I've heard the Developers' version of the story: My ancestors had left Marden to make a home for themselves, having been at odds with the vul on Marden. But they faced a horrible famine on Kiel, so they went back to Marden seeking a peaceful return, only to find themselves attacked by the vul. But I don't believe it was as peaceful a return as Commander Marshall said.

“Long ago we lived in harmony,” Jehara says. “There is a pattern for all life, a rhythm in which the land and the sea must work in order to thrive together. Long ago, the humans lived according to this rhythm. All things were in balance. But they became greedy, wanting more than they needed. The Tessar warned the humans not to leave Marden, but they would not listen. They sought a new home, where they could grow more riches and build a vast empire. The humans no longer understood the balance. But they learned, yes they did, when the famine came. That is why they made war with us, to take back Marden. They made slaves of our people. We knew there would be no more harmony with them, so we could not let it happen. We fought back until they left, but they came back once more. That is when they stole the Tessar. We could not bear it. We feared there was no more hope for humans, so we sought to keep them from surviving anymore. Now it is clear we made a mistake. Marden will die if the balance is not restored.”

We're walking down a hallway with the tubelike plants growing in the walls, so I ask Jehara about them.

“They are species from Marden,” she says. “We wanted to save them from dying, so we transferred seeds from the soil and grew them here. We are hopeful we can make them grow again once we return home.

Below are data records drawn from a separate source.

(** * go-tftp: the packet codec and the error taxonomy

    A shallow embedding of [packets/packets.go] and [errors/errors.go]
    together with the properties of the wire format.

    Conventions of the embedding:
    - a Go [string] is a [String.string] (a sequence of bytes), a [[]byte]
      is a [list byte];
    - a [uint16] is a [Z] in the range of [uint16_ok]; the conversion
      [uint16(x)] and the truncation to a byte are written out;
    - Go's [int] lengths are [Z];
    - a function returning [(T, error)] returns a [result T]: [Ok] for a
      nil error, [Err] for a non-nil error and [Panic] for a run-time
      panic (index or slice out of range, nil dereference);
    - an [error] interface value that may be nil is an [option error]. *)

From Stdlib Require Import ZArith List Strings.String Strings.Ascii Strings.Byte.
From Stdlib Require Import Bool Lia DecimalString.
Import ListNotations.

Local Open Scope string_scope.
Local Open Scope list_scope.
Local Open Scope Z_scope.

(** ** Integers and bytes *)

Definition uint16_ok (v : Z) : Prop := 0 <= v < 65536.

(** The conversion [uint16(x)]. *)
Definition uint16 (x : Z) : Z := x mod 65536.

(** The conversion [byte(x)]: the low eight bits. *)
Definition byte_of_Z (x : Z) : byte :=
  match Byte.of_N (Z.to_N (x mod 256)) with
  | Some b => b
  | None => x00
  end.

Definition Z_of_byte (b : byte) : Z := Z.of_N (Byte.to_N b).

Definition len {A : Type} (s : list A) : Z := Z.of_nat (List.length s).

Definition len_str (s : string) : Z := Z.of_nat (String.length s).

(** ** Package errors *)

(** The dynamic values an [error] interface can hold: the seven kinds of
    the package, [io.EOF] (compared by identity in the decoders), and
    [errorString], which stands for [fmt.Errorf] without verbs and for
    every error of a type outside the taxonomy, carrying the text its
    [Error] method returns. *)
Inductive error : Type :=
| ErrorFileNotFound (File : string)
| ErrorAccessViolation
| ErrorDiskFull
| ErrorIllegalOperation (Message : string)
| ErrorUnknownTransferID (TransferID : string)
| ErrorFileExists (File : string)
| ErrorNoSuchUser (User : string)
| EOF
| errorString (s : string).

(** The [Error] methods; [fmt.Sprintf] with a single [%s] verb
    substitutes the string unchanged. *)
Definition Error (e : error) : string :=
  match e with
  | ErrorFileNotFound File => ("Error File Not Found - " ++ File)%string
  | ErrorAccessViolation => "Error Access Violation"
  | ErrorDiskFull => "Error Disk Full"
  | ErrorIllegalOperation Message => ("Error Illegal Operation -  " ++ Message)%string
  | ErrorUnknownTransferID TransferID =>
      ("Error Unknown Transfer ID - " ++ TransferID)%string
  | ErrorFileExists File => ("Error File Exists: " ++ File)%string
  | ErrorNoSuchUser User => ("Error No Such User: " ++ User)%string
  | EOF => "EOF"
  | errorString s => s
  end.

(** ** Results *)

Inductive result (A : Type) : Type :=
| Ok (a : A)
| Err (e : error)
| Panic.

Arguments Ok {A} a.
Arguments Err {A} e.
Arguments Panic {A}.

Definition bind {A B : Type} (r : result A) (k : A -> result B) : result B :=
  match r with
  | Ok a => k a
  | Err e => Err e
  | Panic => Panic
  end.

Notation "x <- r ;; k" := (bind r (fun x => k))
  (at level 61, r at next level, right associativity).

(** [s[lo:]] on a slice; panics when [lo] is out of range. *)
Definition slice_from {A : Type} (s : list A) (lo : Z) : result (list A) :=
  if (lo <? 0) || (len s <? lo) then Panic else Ok (skipn (Z.to_nat lo) s).

(** [s[:hi]] on a string; panics when [hi] is out of range. *)
Definition str_slice_to (s : string) (hi : Z) : result string :=
  if (hi <? 0) || (len_str s <? hi) then Panic
  else Ok (substring 0 (Z.to_nat hi) s).

(** ** bytes.Buffer

    The buffer is represented by its unread contents: writes append at the
    end, reads consume from the front.  As documented, [Write],
    [WriteString] and [WriteByte] always return a nil error (they panic
    only when memory is exhausted, which is not modelled). *)
Module Buffer.

Definition t : Type := list byte.

(** [new(bytes.Buffer)] *)
Definition new : t := [].

(** [bytes.NewBuffer(buf)] *)
Definition NewBuffer (buf : list byte) : t := buf.

Definition Write (b : t) (p : list byte) : t * Z * option error :=
  (b ++ p, len p, None).

Definition WriteString (b : t) (s : string) : t * Z * option error :=
  (b ++ list_byte_of_string s, len_str s, None).

Definition WriteByte (b : t) (c : byte) : t * option error :=
  (b ++ [c], None).

Definition Bytes (b : t) : list byte := b.

(** The unread bytes up to and including the first [delim], the bytes
    left after it, and [io.EOF] when [delim] does not occur (all the
    unread bytes are then returned and consumed). *)
Fixpoint readSlice (b : t) (delim : byte) : list byte * t * option error :=
  match b with
  | [] => ([], [], Some EOF)
  | c :: rest =>
      if Byte.eqb c delim then ([c], rest, None)
      else let '(line, rest', err) := readSlice rest delim in
           (c :: line, rest', err)
  end.

Definition ReadString (b : t) (delim : byte) : t * string * option error :=
  let '(line, b', err) := readSlice b delim in
  (b', string_of_list_byte line, err).

End Buffer.

(** ** encoding/binary, big endian *)
Module binary.

(** [BigEndian.Uint16(b)]: [uint16(b[1]) | uint16(b[0])<<8]; indexing
    panics on a slice shorter than two bytes. *)
Definition Uint16 (b : list byte) : result Z :=
  match b with
  | b0 :: b1 :: _ =>
      Ok (Z.lor (Z_of_byte b1) (uint16 (Z.shiftl (Z_of_byte b0) 8)))
  | _ => Panic
  end.

(** [BigEndian.PutUint16]: [byte(v >> 8)], [byte(v)]. *)
Definition PutUint16 (v : Z) : list byte :=
  [byte_of_Z (Z.shiftr v 8); byte_of_Z v].

(** [binary.Write(w, binary.BigEndian, v)] for a [uint16] value: the two
    bytes go through [w.Write], whose error is returned. *)
Definition Write (w : Buffer.t) (v : Z) : Buffer.t * option error :=
  let '(w, _, err) := Buffer.Write w (PutUint16 v) in (w, err).

End binary.

(** ** Package packets *)

Definition ReadRequestPacketOpcode : Z := 1.
Definition WriteRequestPacketOpcode : Z := 2.
Definition DataPacketOpcode : Z := 3.
Definition AckPacketOpcode : Z := 4.
Definition ErrorPacketOpcode : Z := 5.

(** The five struct types behind the [Packet] interface. *)
Inductive Packet : Type :=
| WriteRequestPacket (Filename Mode : string)
| ReadRequestPacket (Filename Mode : string)
| DataPacket (BlockNumber : Z) (Data : list byte)
| ErrorPacket (ErrorCode : Z) (ErrorMessage : string)
| AckPacket (BlockNumber : Z).

Definition WriteRequestPacket_Encode (Filename Mode : string)
  : result (list byte) :=
  let buffer := Buffer.new in
  let '(buffer, err) := binary.Write buffer (uint16 WriteRequestPacketOpcode) in
  match err with Some e => Err e | None =>
  let '(buffer, l, err) := Buffer.WriteString buffer Filename in
  match err with Some e => Err e | None =>
  if negb (l =? len_str Filename) then
    Err (errorString
           "Length of filename did not match that written to buffer")
  else
  let '(buffer, err) := Buffer.WriteByte buffer x00 in
  match err with Some e => Err e | None =>
  let '(buffer, l, err) := Buffer.WriteString buffer Mode in
  match err with Some e => Err e | None =>
  if negb (l =? len_str Mode) then
    Err (errorString "Length of mode did not match that written to buffer")
  else
  let '(buffer, err) := Buffer.WriteByte buffer x00 in
  match err with Some e => Err e | None =>
  Ok (Buffer.Bytes buffer)
  end end end end end.

Definition ReadRequestPacket_Encode (Filename Mode : string)
  : result (list byte) :=
  let buffer := Buffer.new in
  let '(buffer, err) := binary.Write buffer (uint16 ReadRequestPacketOpcode) in
  match err with Some e => Err e | None =>
  let '(buffer, l, err) := Buffer.WriteString buffer Filename in
  match err with Some e => Err e | None =>
  if negb (l =? len_str Filename) then
    Err (errorString
           "Length of filename did not match that written to buffer")
  else
  let '(buffer, err) := Buffer.WriteByte buffer x00 in
  match err with Some e => Err e | None =>
  let '(buffer, l, err) := Buffer.WriteString buffer Mode in
  match err with Some e => Err e | None =>
  if negb (l =? len_str Mode) then
    Err (errorString "Length of mode did not match that written to buffer")
  else
  let '(buffer, err) := Buffer.WriteByte buffer x00 in
  match err with Some e => Err e | None =>
  Ok (Buffer.Bytes buffer)
  end end end end end.

Definition DataPacket_Encode (BlockNumber : Z) (Data : list byte)
  : result (list byte) :=
  let buffer := Buffer.new in
  let '(buffer, err) := binary.Write buffer (uint16 DataPacketOpcode) in
  match err with Some e => Err e | None =>
  let '(buffer, err) := binary.Write buffer BlockNumber in
  match err with Some e => Err e | None =>
  let '(buffer, l, err) := Buffer.Write buffer Data in
  if negb (l =? len Data) then
    Err (errorString "Length of data did not match that written to buffer")
  else
  match err with Some e => Err e | None =>
  Ok (Buffer.Bytes buffer)
  end end end.

Definition AckPacket_Encode (BlockNumber : Z) : result (list byte) :=
  let buffer := Buffer.new in
  let '(buffer, err) := binary.Write buffer (uint16 AckPacketOpcode) in
  match err with Some e => Err e | None =>
  let '(buffer, err) := binary.Write buffer BlockNumber in
  match err with Some e => Err e | None =>
  Ok (Buffer.Bytes buffer)
  end end.

Definition ErrorPacket_Encode (ErrorCode : Z) (ErrorMessage : string)
  : result (list byte) :=
  if (7 <? ErrorCode) || (ErrorCode <? 0) then
    Err (errorString "Invalid Error Code")
  else
  let buffer := Buffer.new in
  let '(buffer, err) := binary.Write buffer (uint16 ErrorPacketOpcode) in
  match err with Some e => Err e | None =>
  let '(buffer, err) := binary.Write buffer ErrorCode in
  match err with Some e => Err e | None =>
  let '(buffer, l, err) := Buffer.WriteString buffer ErrorMessage in
  if negb (l =? len_str ErrorMessage) then
    Err (errorString
           "Length of error message does not match that written to buffer")
  else
  match err with Some e => Err e | None =>
  let '(buffer, err) := Buffer.WriteByte buffer x00 in
  match err with Some e => Err e | None =>
  Ok (Buffer.Bytes buffer)
  end end end end.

We are also collecting samples of species from your planet to take back with us. We will cultivate them on the journey to Marden and see if they are likely to grow.”

The vul must be collecting the samples in their settlements down on the Surface.

At the end of the next corridor, Jehara leads me through a hatch comb into an enormous room with one wall and ceiling made of glass. An observation deck. I slow my footsteps, staring out the window. The surface of Kiel looks eerily calm from so far away. There's no sign of the war. No sign of the danger brewing underneath, which could destroy the planet in less than a day's time.